Structural characteristics of hydrolysates of proteins from extracted sunflower flour at the air-water interface

The structural and topographical characteristics of a sunflower protein isolate (SPI) and its hydrolysates at different degrees of hydrolysis (DH = 5.62%, 23.5%, and 46.3%) spread at the air-water interface at pH 7 and 20 degrees C were determined from pi-A isotherms coupled with Brewster angle microscopy (BAM). The structural characteristics of SP hydrolysate spread monolayers depend on the degree of hydrolysis. We observed a significant shift of the pi-A(APPARENT) isotherms toward lower molecular areas as the degree of hydrolysis (DH) increased. This phenomenon was attributed to spreading of the protein at the interface, especially at DH 46.3%. A change in the monolayer structure was observed at a surface pressure of 12-15 mN/m.
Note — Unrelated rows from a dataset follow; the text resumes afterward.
(** ** Machine integers *)

(** [size_t] is 64 bits wide, [uint32_t] and [int] 32 bits; values are
    integers and every operation writes out its wrap-around. *)
Definition SIZE_MAX_plus_1 : Z := (2 ^ 64)%Z.
Definition UINT_MAX_plus_1 : Z := (2 ^ 32)%Z.
Definition INT_MAX_plus_1 : Z := (2 ^ 31)%Z.

Definition to_size_t (z : Z) : Z := (z mod SIZE_MAX_plus_1)%Z.
Definition to_unsigned_int (z : Z) : Z := (z mod UINT_MAX_plus_1)%Z.
Definition to_int (z : Z) : Z :=
  let u := (z mod UINT_MAX_plus_1)%Z in
  if (u <? INT_MAX_plus_1)%Z then u else (u - UINT_MAX_plus_1)%Z.

(** [a + b] on two [size_t]. *)
Definition size_t_add (a b : Z) : Z := to_size_t (a + b)%Z.

(** [init + x] for an [int] and a [uint32_t], stored back into the [int]: the
    sum is taken in [unsigned int] and converted back. *)
Definition int_add_uint32 (init x : Z) : Z :=
  to_int (to_unsigned_int init + to_unsigned_int x)%Z.

(** [std::accumulate(first, last, 0)] over [uint32_t] elements: the literal
    [0] makes the accumulator, and the value returned, an [int]. *)
Definition accumulate_int (sizes : list Z) (init : Z) : Z :=
  fold_left int_add_uint32 sizes init.

(** ** ContextMetadata *)

(** Modelled from the spec: [ConfigBufferInfoMap] is declared in
    [core_op_metadata.hpp]; it maps a config-buffer identifier to the ordered
    sequence of the byte sizes of its writes, each a [uint32_t].  The list
    gives the entries in the order in which the map is iterated. *)
Definition ConfigBufferInfoMap : Type := list (Z * list Z).

(** [m_actions] keeps of each action its type tag. *)
Record ContextMetadata : Type :=
  mkContextMetadata {
      m_actions : list nat;
      m_config_buffers_info : ConfigBufferInfoMap;
      m_boundary_input_layers : list LayerInfo;
      m_boundary_output_layers : list LayerInfo;
      m_inter_context_input_layers : list LayerInfo;
      m_inter_context_output_layers : list LayerInfo;
      m_ddr_input_layers : list LayerInfo;
      m_ddr_output_layers : list LayerInfo
    }.

(** The constructor: actions and config buffers, no edge layers yet. *)
Definition ContextMetadata_new (actions : list nat) (config_buffers_info : ConfigBufferInfoMap)
  : ContextMetadata :=
  mkContextMetadata actions config_buffers_info [] [] [] [] [] [].

Definition add_boundary_layer (c : ContextMetadata) (layer_info : LayerInfo) : ContextMetadata :=
  if direction_eqb HAILO_H2D_STREAM (direction layer_info) then
    mkContextMetadata (m_actions c) (m_config_buffers_info c)
      (m_boundary_input_layers c ++ [layer_info]) (m_boundary_output_layers c)
      (m_inter_context_input_layers c) (m_inter_context_output_layers c)
      (m_ddr_input_layers c) (m_ddr_output_layers c)
  else
    mkContextMetadata (m_actions c) (m_config_buffers_info c)
      (m_boundary_input_layers c) (m_boundary_output_layers c ++ [layer_info])
      (m_inter_context_input_layers c) (m_inter_context_output_layers c)
      (m_ddr_input_layers c) (m_ddr_output_layers c).

Definition add_inter_context_layer (c : ContextMetadata) (layer_info : LayerInfo) : ContextMetadata :=
  if direction_eqb HAILO_H2D_STREAM (direction layer_info) then
    mkContextMetadata (m_actions c) (m_config_buffers_info c)
      (m_boundary_input_layers c) (m_boundary_output_layers c)
      (m_inter_context_input_layers c ++ [layer_info]) (m_inter_context_output_layers c)
      (m_ddr_input_layers c) (m_ddr_output_layers c)
  else
    mkContextMetadata (m_actions c) (m_config_buffers_info c)
      (m_boundary_input_layers c) (m_boundary_output_layers c)
      (m_inter_context_input_layers c) (m_inter_context_output_layers c ++ [layer_info])
      (m_ddr_input_layers c) (m_ddr_output_layers c).

Definition add_ddr_layer (c : ContextMetadata) (layer_info : LayerInfo) : ContextMetadata :=
  if direction_eqb HAILO_H2D_STREAM (direction layer_info) then
    mkContextMetadata (m_actions c) (m_config_buffers_info c)
      (m_boundary_input_layers c) (m_boundary_output_layers c)
      (m_inter_context_input_layers c) (m_inter_context_output_layers c)
      (m_ddr_input_layers c ++ [layer_info]) (m_ddr_output_layers c)
  else
    mkContextMetadata (m_actions c) (m_config_buffers_info c)
      (m_boundary_input_layers c) (m_boundary_output_layers c)
      (m_inter_context_input_layers c) (m_inter_context_output_layers c)
      (m_ddr_input_layers c) (m_ddr_output_layers c ++ [layer_info]).

Section TransferSize.
Local Open Scope expected_scope.
Local Open Scope Z_scope.

(** [LayerInfoUtils::get_transfer_size], the per-layer byte size; it may
    fail. *)
Variable get_transfer_size : LayerInfo -> Expected Z.

(** The loop of [get_layers_transfer_size], entered with the running
    total. *)
Fixpoint layers_transfer_size_from (layer_infos : list LayerInfo) (total_transfer_size : Z)
  : Expected Z :=
  match layer_infos with
  | [] => Ok total_transfer_size
  | layer_info :: rest =>
      let? transfer_size := get_transfer_size layer_info in
      layers_transfer_size_from rest (size_t_add total_transfer_size transfer_size)
  end.

Definition get_layers_transfer_size (layer_infos : list LayerInfo) : Expected Z :=
  layers_transfer_size_from layer_infos 0.

(** The loop over [m_config_buffers_info]: each buffer's sizes are summed
    by [std::accumulate] into an [int], which is then added to the
    [size_t] total. *)
Definition config_buffers_size (config_buffers_info : ConfigBufferInfoMap) (total : Z) : Z :=
  fold_left
    (fun total config_buffer_sizes =>
       size_t_add total (to_size_t (accumulate_int (snd config_buffer_sizes) 0)))
    config_buffers_info total.

Definition get_context_transfer_size (c : ContextMetadata) : Expected Z :=
  let total_transfer_size := config_buffers_size (m_config_buffers_info c) 0 in
  let? boundary_input := get_layers_transfer_size (m_boundary_input_layers c) in
  let? boundary_output := get_layers_transfer_size (m_boundary_output_layers c) in
  let? ddr_input := get_layers_transfer_size (m_ddr_input_layers c) in
  let? ddr_output := get_layers_transfer_size (m_ddr_output_layers c) in
  let? inter_context_input := get_layers_transfer_size (m_inter_context_input_layers c) in
  let? inter_context_output := get_layers_transfer_size (m_inter_context_output_layers c) in
  Ok (size_t_add total_transfer_size
        (size_t_add
           (size_t_add
              (size_t_add
                 (size_t_add (size_t_add boundary_input boundary_output) ddr_input)
                 ddr_output)
              inter_context_input)
           inter_context_output)).

(** The loop of [get_total_transfer_size] over the dynamic contexts. *)
Fixpoint total_transfer_size_from (contexts : list ContextMetadata) (total_transfer_size : Z)
  : Expected Z :=
  match contexts with
  | [] => Ok total_transfer_size
  | dynamic_context :: rest =>
      let? context_size := get_context_transfer_size dynamic_context in
      total_transfer_size_from rest (size_t_add total_transfer_size context_size)
  end.
End TransferSize.

(** ** Virtual-stream descriptors *)

(** The fields of [hailo_vstream_info_t] that tell descriptors apart here;
    [vs_name] is the [name] character array read as a string. *)
Record hailo_vstream_info_t : Type :=
  mkVStreamInfo {
      vs_name : string;
      vs_network_name : string;
      vs_direction : hailo_stream_direction_t
    }.

(** Modelled from the spec: [LayerInfoUtils::vstream_info_already_in_vector]
    is defined outside [core_op_metadata.cpp]; the conversion deduplicates by
    vstream name, so the helper tells whether a descriptor of that name is in
    the vector. *)
Definition vstream_info_already_in_vector (vec : list hailo_vstream_info_t) (n : string) : bool :=
  existsb (fun info => String.eqb n (vs_name info)) vec.

(** ** std::sort with a comparator that writes to captured state *)

(** [std::sort] belongs to the C++ library.  The model is libstdc++'s
    [__insertion_sort], which is all that [std::sort] runs on a range of at
    most sixteen elements; the comparator is a function of the captured state
    and returns the state it leaves. *)
Section StdSort.
Variables A S : Type.
Variable comp : A -> A -> S -> bool * S.

(** [__unguarded_linear_insert]: [val] moves left past each element it
    compares less than.  [before] is the part of the range to the left of
    the hole, nearest element first; [after] the elements already shifted
    to its right. *)
Fixpoint unguarded_linear_insert (val : A) (before after : list A) (st : S) : list A * S :=
  match before with
  | [] => (val :: after, st)
  | next :: before' =>
      let (less, st') := comp val next st in
      if less then unguarded_linear_insert val before' (next :: after) st'
      else (rev before ++ val :: after, st')
  end.

(** The loop of [__insertion_sort]: [sorted] is the range before the
    iterator [i], [rest] the range from [i] on. *)
Fixpoint insertion_sort_from (sorted rest : list A) (st : S) : list A * S :=
  match rest with
  | [] => (sorted, st)
  | x :: rest' =>
      match sorted with
      | [] => insertion_sort_from [x] rest' st
      | first :: _ =>
          let (less, st') := comp x first st in
          if less then insertion_sort_from (x :: sorted) rest' st'
          else
            let (sorted', st'') := unguarded_linear_insert x (rev sorted) [] st' in
            insertion_sort_from sorted' rest' st''
      end
  end.

Definition std_sort (v : list A) (st : S) : list A * S :=
  match v with
  | [] => ([], st)
  | first :: rest => insertion_sort_from [first] rest st
  end.
End StdSort.
Arguments unguarded_linear_insert {A S} comp val before after st.
Arguments insertion_sort_from {A S} comp sorted rest st.
Arguments std_sort {A S} comp v st.

(** [std::find(names.begin(), names.end(), n) - names.begin()]: the position
    of the first occurrence, or [names.size()] for the end iterator. *)
Fixpoint std_find (names : list string) (n : string) : nat :=
  match names with
  | [] => 0
  | x :: rest => if String.eqb x n then 0 else S (std_find rest n)
  end.

(** ** CoreOpMetadata *)

Record SupportedFeatures : Type :=
  mkSupportedFeatures {
      hailo_net_flow : bool
    }.

(** The members set by the constructor and read by the functions below
    ([m_config_channels_info] is only handed out by its accessor). *)
Record CoreOpMetadata : Type :=
  mkCoreOpMetadata {
      m_preliminary_context : ContextMetadata;
      m_dynamic_contexts : list ContextMetadata;
      m_core_op_name : string;
      m_sorted_output_names : list string;
      m_supported_features : SupportedFeatures;
      m_sorted_network_names : list string;
      m_output_vstreams_infos : list hailo_vstream_info_t
    }.

(** [CHECK_AS_EXPECTED(cond, status, ...)] followed by [return res]. *)
Definition check_as_expected {T : Type} (cond : bool) (status : hailo_status) (res : T)
  : Expected T :=
  if cond then Ok res else Unexpected status.

(** [get_input_layer_infos()], the two nested loops with [emplace_back]. *)
Definition get_input_layer_infos (m : CoreOpMetadata) : list LayerInfo :=
  fold_left
    (fun res context =>
       fold_left (fun res layer_info => res ++ [layer_info])
         (m_boundary_input_layers context) res)
    (m_dynamic_contexts m) [].

Definition get_output_layer_infos (m : CoreOpMetadata) : list LayerInfo :=
  fold_left
    (fun res context =>
       fold_left (fun res layer_info => res ++ [layer_info])
         (m_boundary_output_layers context) res)
    (m_dynamic_contexts m) [].

Definition get_all_layer_infos (m : CoreOpMetadata) : list LayerInfo :=
  get_input_layer_infos m ++ get_output_layer_infos m.

Definition get_layer_info_by_stream_name (m : CoreOpMetadata) (stream_name : string)
  : Expected LayerInfo :=
  match find (fun layer_info => String.eqb (name layer_info) stream_name)
          (get_all_layer_infos m) with
  | Some layer_info => Ok layer_info
  | None => Unexpected HAILO_NOT_FOUND
  end.

Definition get_contexts_count (non_dynamic_contexts : nat) (m : CoreOpMetadata) : nat :=
  List.length (m_dynamic_contexts m) + non_dynamic_contexts.

Definition get_total_transfer_size (get_transfer_size : LayerInfo -> Expected Z)
    (m : CoreOpMetadata) : Expected Z :=
  total_transfer_size_from get_transfer_size (m_dynamic_contexts m) 0%Z.

Section NetworkQueries.
Local Open Scope expected_scope.

(** [HailoRTDefaults::get_network_name], which [default_network_name()]
    applies to [m_core_op_name]. *)
Variable get_network_name : string -> string.

Definition default_network_name (m : CoreOpMetadata) : string :=
  get_network_name (m_core_op_name m).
At a microscopic level, the heterogeneous monolayer structures visualized near the monolayer collapse and during the monolayer expansion proved the existence of large regions of protein aggregates. Reflectivity increased with surface pressure and was a maximum at the monolayer collapse. The monolayer thickness decreased as the degree of hydrolysis increased. These phenomena explain the poor functional properties for the formation and stabilization of a dispersion (emulsion or foam) of protein hydrolysates at high degrees of hydrolysis.